Nowadays, you can get decent (and indecent, for that matter) Manchego cheese in almost every supermarket. But, Idiazábal cheese is only to be found in high end delicatessen shops, at the price of an arm, a leg, and your children corneas. I only remember having it once in the 9 years I have been living in Switzerland, and truth to be said, it was a Spanish acquaintance who smuggled it in gruyère -land.
In case you are wondering, Idiazábal is a Denominación de Origen [Protected designation of origin] hard sheep cheese from the Basque and Navarre regions, which has a rich smoky flavor. Apparently, the Basque shepherds used to store the cheese in their huts over Winter. The smoke coming out of their fireplaces eventually permeated their dairies, giving it a new flavor that the shepherds preferred. All I can say is that the flavor (and aroma) is strong. Very strong…

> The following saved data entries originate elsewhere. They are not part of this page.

Lemma dump_sent_witness :
  exists k es k', dump_pgtable board 1 (Mmu.idmap_pg_dir (Lds.image Lds.objects0)) k = Ret (tt, k') /\
    Uart.sent (hist k') = Uart.sent (hist k) ++ texts (concat (Dump.lines <$> es)) /\ Dump.chain 0 es TOTAL_MEMORY.
Proof.
  destruct (reset_runs board (fun _ => true) 1 32 0 (fun n => 0x80000 + 4 * Z.of_nat n) Lds.objects0 Lds.offsets0 reset1
    board_clears ltac:(lia) Lds.fits0 Lds.placed0 eq_refl Boot.hist_ok_nil) as (s1 & k & _ & _ & _ & Hk & _).
  - split; [by vm_compute|apply (bool_decide_unpack _); by vm_compute].
  - split; [by vm_compute|apply (bool_decide_unpack _); by vm_compute].
  - reflexivity.
  - reflexivity.
  - destruct (dump_sent board 1 board_clears (fun _ => true) (Lds.rq_head Lds.objects0 Lds.offsets0) (Lds.init_task Lds.objects0 Lds.offsets0)
      (Lds.ret_from_fork Lds.objects0 Lds.offsets0) (Lds.switch_return Lds.objects0 Lds.offsets0) (Lds.image Lds.objects0)
      (Lds.image_linked _ Lds.fits0) k _ Hk) as (es & k' & E & _ & Ht & C & _).
    exists k, es, k'. split; [exact E|]. split; [exact Ht|exact C].
Defined.

Lemma crash_reported_witness :
  exists s1 s2 calls, Entry.exception Entry.clobber Entry.clobber Entry.clobber (fun _ => 0) Entry.CurrentSPx Entry.Synchronous Entry.running =
      Ret (Entry.BadMode, s1) /\
    bad_mode_report board 1 s1 = Ret (tt, s2) /\ Uart.sent (Arm.hist s2) = texts calls /\ length calls = 9%nat.
Proof.
  destruct (crash_reported board 1 Entry.clobber Entry.clobber Entry.clobber (fun _ => 0) Entry.CurrentSPx Entry.Synchronous Entry.running []
    board_clears eq_refl Entry.running_wf) as (s1 & s2 & calls & E & Ec & _ & Eb & (_ & _ & Ht) & _).
  - split; [constructor|]. split; [apply Boot.hist_ok_nil|done].
  - by vm_compute.
  - exists s1, s2, calls. split; [exact E|]. split; [exact Eb|]. split; [exact Ht|].
    vm_compute in Ec. injection Ec as <-. reflexivity.
Defined.

End Run.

In fact, so strong I thought my
suffering testers dinner guests wouldn’t appreciate it to its full splendor. I resorted to Simone and Inés Ortega’s The Book of Tapas for help, and as it turned out, it was actually a very good idea to serve this tapa rather than the pure thing. The sweetness of the onion and honey complement to perfection the slightly less smokey and hot-ish flavor the cheese, for complete delight of guests and cook.
Idiazábal cheese and caramelised onion tapa (adapted from Simone and Inés Ortega’s The Book of Tapas)

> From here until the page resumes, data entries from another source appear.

(** * giftbitrage_bot: a shallow embedding of the arbitrage engine

    The Python module [giftbitrage_bot.py] is embedded function by function.
    Conventions of the embedding:

    - a Python [str] is the list of its Unicode code points ([list N]);
    - a Python [float] (and the JSON numbers that become floats) is an exact
      rational ([Q]); rounding, infinities and NaN are outside the model;
    - values received from the market libraries are untyped JSON ([pyval]);
    - a Python function that may raise returns [result _ exn];
    - a [dict] that is only looked up is a [gmap]; a [dict] whose insertion
      order is observed through [.items()] is an association list;
    - the market libraries ([getGifts], [getAuctions], [search],
      [update_auth]) and the two builtins whose tables are not part of the
      repository ([str.lower], [float] applied to a [str]) are Section
      variables. *)

From Stdlib Require Import QArith Lqa Ascii String.
From stdpp Require Import base option list gmap sets sorting.

Local Open Scope Q_scope.

(** ** Python values *)

Abbreviation pystr := (list N).

Inductive exn : Type :=
| ZeroDivisionError
| TypeError
| ValueError
| OtherError.

Abbreviation failing A := (result A exn).

#[warnings="-register-all"]
Inductive pyval : Type :=
| PNone
| PBool (b : bool)
| PNum (q : Q)
| PStr (s : pystr)
| PList (l : list pyval)
| PDict (d : list (pystr * pyval)).

(** An ASCII literal as a Python string. *)
Definition str (s : string) : pystr :=
  List.map N_of_ascii (list_ascii_of_string s).

(** [bool(v)]: Python truthiness. *)
Definition py_bool (v : pyval) : bool :=
  match v with
  | PNone => false
  | PBool b => b
  | PNum q => negb (Qeq_bool q 0)
  | PStr s => match s with [] => false | _ => true end
  | PList l => match l with [] => false | _ => true end
  | PDict d => match d with [] => false | _ => true end
  end.

(** [a or b] on values. *)
Definition py_or (a b : pyval) : pyval := if py_bool a then a else b.

Fixpoint assoc_get {A B} `{EqDecision A} (k : A) (d : list (A * B)) : option B :=
  match d with
  | [] => None
  | (k', v) :: d' => if decide (k = k') then Some v else assoc_get k d'
  end.

(** [d.get(key)]: [None] when the key is absent. *)
Definition py_get (d : list (pystr * pyval)) (key : string) : pyval :=
  default PNone (assoc_get (str key) d).

(** ** Exceptions *)

Definition bind {A B} (m : failing A) (k : A -> failing B) : failing B :=
  match m with
  | Ok a => k a
  | Error e => Error e
  end.

Notation "'let*' x := m 'in' k" := (bind m (fun x => k))
  (at level 10, x name, m at level 100, k at level 200).

(** A [for] loop whose body either raises, [continue]s ([None]) or appends
    one element to the output list ([Some]). *)
Fixpoint for_append {A B} (body : A -> failing (option B)) (l : list A)
  : failing (list B) :=
  match l with
  | [] => Ok []
  | a :: l' =>
      let* o := body a in
      let* r := for_append body l' in
      Ok (match o with Some b => b :: r | None => r end)
  end.

(** A [for] loop that threads an accumulator and may raise. *)
Fixpoint for_fold {A S} (body : S -> A -> failing S) (s : S) (l : list A)
  : failing S :=
  match l with
  | [] => Ok s
  | a :: l' => let* s' := body s a in for_fold body s' l'
  end.

(** ** Numbers *)

Definition Qltb (x y : Q) : bool :=
  (Qnum x * QDen y <? Qnum y * QDen x)%Z.

(** [a / b] on floats raises [ZeroDivisionError] when [b] is zero. *)
Definition py_div (a b : Q) : failing Q :=
  if Qeq_bool b 0 then Error ZeroDivisionError else Ok (a / b).

(** [int(x)] truncates towards zero. *)
Definition py_int (x : Q) : Z := Z.quot (Qnum x) (QDen x).

(** ** Fee settings *)

Definition COMMISSION_RATE_TONNEL : Q := 0.06.
Definition COMMISSION_RATE_PORTALS : Q := 0.05.
Definition TRANSFER_FEE : Q := 0.15.

(** ** The candidate record *)

Inductive market : Type :=
| Tonnel          (* "Tonnel" *)
| Portals         (* "Portals" *)
| TonnelAuction.  (* "Tonnel (auction)" *)

Global Instance market_eq_dec : EqDecision market.
Proof. solve_decision. Defined.

Record GiftCandidate : Type := mkGiftCandidate {
  name : pystr;
  model : pystr;
  backdrop : pyval;
  symbol : pyval;
  price_buy : Q;
  price_sell : Q;
  profit_absolute : Q;
  profit_percent : Q;
  market_buy : market;
  market_sell : market;
  clean : bool
}.

(** ** normalise_name *)

(** The characters matched by [\s] in a [str] pattern (CPython's
    [Py_UNICODE_ISSPACE]). *)
Definition is_space (c : N) : bool :=
  ((9 <=? c) && (c <=? 13) || (28 <=? c) && (c <=? 32)
   || (c =? 133) || (c =? 160) || (c =? 5760)
   || (8192 <=? c) && (c <=? 8202)
   || (c =? 8232) || (c =? 8233) || (c =? 8239) || (c =? 8287)
   || (c =? 12288))%N.

(** The character class [[\s\-'’]]: whitespace, hyphen-minus (45),
    apostrophe (39) and the typographic apostrophe U+2019 (8217). *)
Definition name_noise (c : N) : bool :=
  (is_space c || (c =? 45) || (c =? 39) || (c =? 8217))%N.

(** [re.sub(r"[\s\-'’]", "", name)] *)
Definition re_sub_noise (name : pystr) : pystr :=
  List.filter (fun c => negb (name_noise c)) name.

(** [str.lower] on the ASCII letters; the instance of the builtin used to
    run the embedding on ASCII data. *)
Definition ascii_lower_char (c : N) : N :=
  (if (65 <=? c) && (c <=? 90) then c + 32 else c)%N.

Definition ascii_lower (s : pystr) : pystr := List.map ascii_lower_char s.

Definition is_ascii (s : pystr) : Prop := Forall (fun c => (c < 128)%N) s.

Section Engine.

- 200g Idiazábal cheese, rind removed and sliced
- 1 cup (=250mL) milk
- 2 teaspoons black peppercorns, slightly crushed
- 1 cup olive oil
- 1 onion, finely sliced
- 6 slices of French baguette
- 1 teaspoon honey
1. Put the cheese in a bowl, add the milk and the crushed peppercorns. Let it sit for about 30min (until it is a bit softer)
2.In the meanwhile, heat the olive oil in a non-adherent frying pan until it shimmers. Drop in the onion, and let it caramelise, stirring every now and gain.It should take about 15min.
3. Fish the cheese out of the bowl and pat dry with kitchen paper.
4.Place each slice of cheese on top of the bread and drop about 1 teaspoon of the caramelised onions over it. Finish the tapa by drizzling a little honey over it.